[Opening RECORDS section]
(** The logo of the site [MoreSites.tiny], the three bytes of the word
    Man, is answered as the four characters TWFu. *)
Lemma X15_witness :
  @handle Mini.api Mini.Web Mini.get Mini.load PostLogo
    (mkRequest None (Some "https://shop.example")) (mkNet MoreSites.tiny [])
  = (Ret (mkHttpResponse 200
            (successResult
               (mkLogo "https://shop.example/logo.png" 3 "image/png" "TWFu")
               emptySocialProfiles)),
     mkNet MoreSites.tiny
       ["https://shop.example/"; "https://shop.example/logo.png"])
  /\ exists (l : Logo) (body : string) (before : Net Mini.Web) (res : Response),
      200 = 200
      /\ Some (mkLogo "https://shop.example/logo.png" 3 "image/png" "TWFu")
         = Some l
      /\ mkNet MoreSites.tiny
           ["https://shop.example/"; "https://shop.example/logo.png"]
         = afterRequest Mini.Web Mini.get (logo_url l) before
      /\ fst (Mini.get (logo_url l) (net_world before)) = Responded res
      /\ res_body res = Some body
      /\ logo_data l = Base64.encode body
      /\ logo_size l = Z.of_nat (String.length body)
      /\ Z.of_nat (String.length (logo_data l)) = 4 * ((logo_size l + 2) / 3)
      /\ Z.of_nat (String.length (logo_data l)) <= MAX_DATA_CHARS
      /\ MAX_DATA_CHARS = 2796204
      /\ allChars Base64.isDigitOrPad (logo_data l) = true.
Proof.
  split; [reflexivity|].
  exact (@X15_logo_data_is_the_base64_of_the_image Mini.api Mini.Web Mini.get
           Mini.load PostLogo (mkRequest None (Some "https://shop.example"))
           (mkNet MoreSites.tiny [])
           (mkNet MoreSites.tiny
              ["https://shop.example/"; "https://shop.example/logo.png"])
           (mkHttpResponse 200
              (successResult
                 (mkLogo "https://shop.example/logo.png" 3 "image/png" "TWFu")
                 emptySocialProfiles))
           eq_refl eq_refl).
Defined.

(* ------------------------------------------------------------------ *)
(** ** Links that are skipped, and the failure for the size *)

Section Skipped.
Context {api : URLApi}.

(** An anchor whose href is empty or does not resolve changes
    nothing. *)
Lemma visitAnchor_skip (baseUrl : URL) (found : SocialProfiles) (el : Element) :
  JS.truthy (attr el "href") = false
  \/ URL_new_base (JS.orEmpty (attr el "href")) baseUrl = None ->
  visitAnchor baseUrl found el = found.
Proof.
  unfold visitAnchor. intros [H|H].
  - now rewrite H.
  - rewrite H. now destruct (JS.truthy _).
Qed.

(** X16: an anchor whose href is empty, or does not resolve to an
    absolute URL against the base, is skipped: the social profiles of
    the page are those of the page without that anchor.  A link that is
    not a URL never breaks the extraction of the others. *)
Theorem X16_broken_link_is_skipped
        (pre post : Document) (el : Element) (baseUrl : URL) :
  JS.truthy (attr el "href") = false
  \/ URL_new_base (JS.orEmpty (attr el "href")) baseUrl = None ->
  extractSocialProfiles (pre ++ el :: post)%list baseUrl
  = extractSocialProfiles (pre ++ post)%list baseUrl.
Proof.
  intros H. unfold extractSocialProfiles, select_a_href.
  rewrite !filter_app. cbn [filter].
  destruct (String.eqb (tagName el) "a" && _); [|reflexivity].
  rewrite !fold_left_app. cbn [fold_left].
  now rewrite (visitAnchor_skip _ _ _ H).
Qed.

End Skipped.

(** The first link of [MoreSites.brokenLinkPage] has a space in its
    host; the profiles are those of the page without it. *)
Lemma X16_witness :
  @extractSocialProfiles Mini.api (Mini.load MoreSites.brokenLinkPage) Sites.shop
  = @extractSocialProfiles Mini.api (Mini.load MoreSites.mendedLinkPage) Sites.shop
  /\ @extractSocialProfiles Mini.api (Mini.load MoreSites.brokenLinkPage)
       Sites.shop
     = sp_set emptySocialProfiles twitter (Some "https://x.com/acme").
Proof.
  pose (el := mkElement "a" [("href", "https://exa mple.com/")]).
  assert (Hdoc : Mini.load MoreSites.brokenLinkPage
                 = ([] ++ el :: Mini.load MoreSites.mendedLinkPage)%list)
    by (vm_compute; reflexivity).
  assert (Hbad : JS.truthy (attr el "href") = false
                 \/ @URL_new_base Mini.api (JS.orEmpty (attr el "href")) Sites.shop
                    = None)
    by (right; vm_compute; reflexivity).
  rewrite Hdoc.
  rewrite (@X16_broken_link_is_skipped Mini.api []
             (Mini.load MoreSites.mendedLinkPage) el Sites.shop Hbad).
  split; [reflexivity | vm_compute; reflexivity].
Defined.

(** What a rejection for the size says of the response. *)
Lemma validatorSpec_too_large_inv (imageUrl reason : string) (o : FetchOutcome)
      (size : option Z) :
  validatorSpec imageUrl o = Rejected reason size ->
  String.eqb reason "too_large" = true ->
  exists (res : Response) (body : string),
    o = Responded res
    /\ res_ok res = true
    /\ acceptedContentType (res_contentType res) = true
    /\ res_body res = Some body
    /\ MAX_LOGO_BYTES <= Z.of_nat (String.length body).
Proof.
  unfold validatorSpec. intros H Hreason.
  destruct o as [|res]; [inversion H; subst; discriminate|].
  destruct (res_ok res) eqn:Hok; cbn [negb] in H;
    [|inversion H; subst; discriminate].
  destruct (acceptedContentType _) eqn:Hct; cbn [negb] in H;
    [|inversion H; subst; discriminate].
  destruct (res_body res) as [body|] eqn:Hbody;
    [|inversion H; subst; discriminate].
  destruct (Z.ltb_spec (Z.of_nat (String.length body)) (2 * 1024 * 1024))
    as [|Hge]; [discriminate|].
  exists res, body. repeat split; auto.
Qed.

Section SizeFailure.
Context {api : URLApi}.
Variable World : Type.
Variable http_get : string -> World -> FetchOutcome * World.
Variable cheerio_load : string -> Document.

(** A failure of the loop for the size is the image of its last
    request. *)
Lemma validateCandidates_too_large (sp : SocialProfiles)
      (candidates : list Candidate) (n n' : Net World) (r : ExtractionResult) :
  validateCandidates World http_get sp candidates n = (Ret (Some r), n') ->
  message r = "logo greater than image limit" ->
  exists (c : Candidate) (before : Net World) (images : list string)
         (res : Response) (body : string),
    r = tooLargeResult sp
    /\ In c candidates
    /\ net_requests before = (net_requests n ++ images)%list
    /\ n' = afterRequest World http_get (cand_url c) before
    /\ fst (http_get (cand_url c) (net_world before)) = Responded res
    /\ res_ok res = true
    /\ acceptedContentType (res_contentType res) = true
    /\ res_body res = Some body
    /\ MAX_LOGO_BYTES <= Z.of_nat (String.length body).
Proof.
  revert n. induction candidates as [|c rest IH]; intros n Hrun Hmsg.
  - discriminate.
  - rewrite validateCandidates_step in Hrun. cbv zeta in Hrun.
    destruct (validatorSpec _ _) as [l|reason size] eqn:Hv.
    + inversion Hrun; subst r. discriminate.
    + destruct (String.eqb reason "too_large") eqn:Hreason.
      * inversion Hrun; subst r n'.
        destruct (validatorSpec_too_large_inv _ _ _ _ Hv Hreason)
          as (res & body & Hget & Hok & Hct & Hbody & Hge).
        exists c, n, [], res, body. rewrite app_nil_r.
        repeat split; auto. now left.
      * destruct (IH _ Hrun Hmsg)
          as (c' & before & images & res & body & Hr & Hin & Hreq & Hrest).
        exists c', before, (cand_url c :: images), res, body.
        split; [exact Hr|]. split; [now right|]. split; [|exact Hrest].
        rewrite Hreq. unfold afterRequest. cbn [net_requests].
        now rewrite <- app_assoc.
Qed.

(** X17: the failure "logo greater than image limit" is returned only
    for an image that is too large: the last request of the run was
    for an image, and its response was successful, of an accepted
    content type, with a body of 2 MiB or more.  The first request of
    the run was the one for the page. *)
Theorem X17_size_failure_reports_an_oversized_image
        (targetUrl : string) (n n' : Net World) (r : ExtractionResult) :
  fetchCompanyLogo World http_get cheerio_load targetUrl n = (Ret r, n') ->
  message r = "logo greater than image limit" ->
  exists (sp : SocialProfiles) (parsedUrl : URL) (imageUrl : string)
         (before : Net World) (images : list string)
         (res : Response) (body : string),
    r = tooLargeResult sp
    /\ URL_new targetUrl = Some parsedUrl
    /\ net_requests before
       = (net_requests n ++ URL_toString parsedUrl :: images)%list
    /\ n' = afterRequest World http_get imageUrl before
    /\ fst (http_get imageUrl (net_world before)) = Responded res
    /\ res_ok res = true
    /\ acceptedContentType (res_contentType res) = true
    /\ res_body res = Some body
    /\ MAX_LOGO_BYTES <= Z.of_nat (String.length body).
Proof.
  intros Hrun Hmsg.
  destruct (fetchCompanyLogo_decided _ _ _ _ _ _ _ Hrun (or_intror Hmsg))
    as (parsedUrl & html & candidates & n0 & Hurl & Hpage & Hloop).
  destruct (validateCandidates_too_large _ _ _ _ _ Hloop Hmsg)
    as (c & before & images & res & body & Hr & _ & Hreq & Hrest).
  exists (extractSocialProfiles (cheerio_load html) parsedUrl), parsedUrl,
    (cand_url c), before, images, res, body.
  split; [exact Hr|]. split; [exact Hurl|]. split; [|exact Hrest].
  now rewrite Hreq, Hpage, <- app_assoc.
Qed.

End SizeFailure.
[Closing RECORDS section]
-- WHAT YOU HAVE TO DO --
Filter the lines above, keeping each one that contains the string "Hdoc".

-- TASK SOLUTION --
  assert (Hdoc : Mini.load MoreSites.brokenLinkPage
  rewrite Hdoc.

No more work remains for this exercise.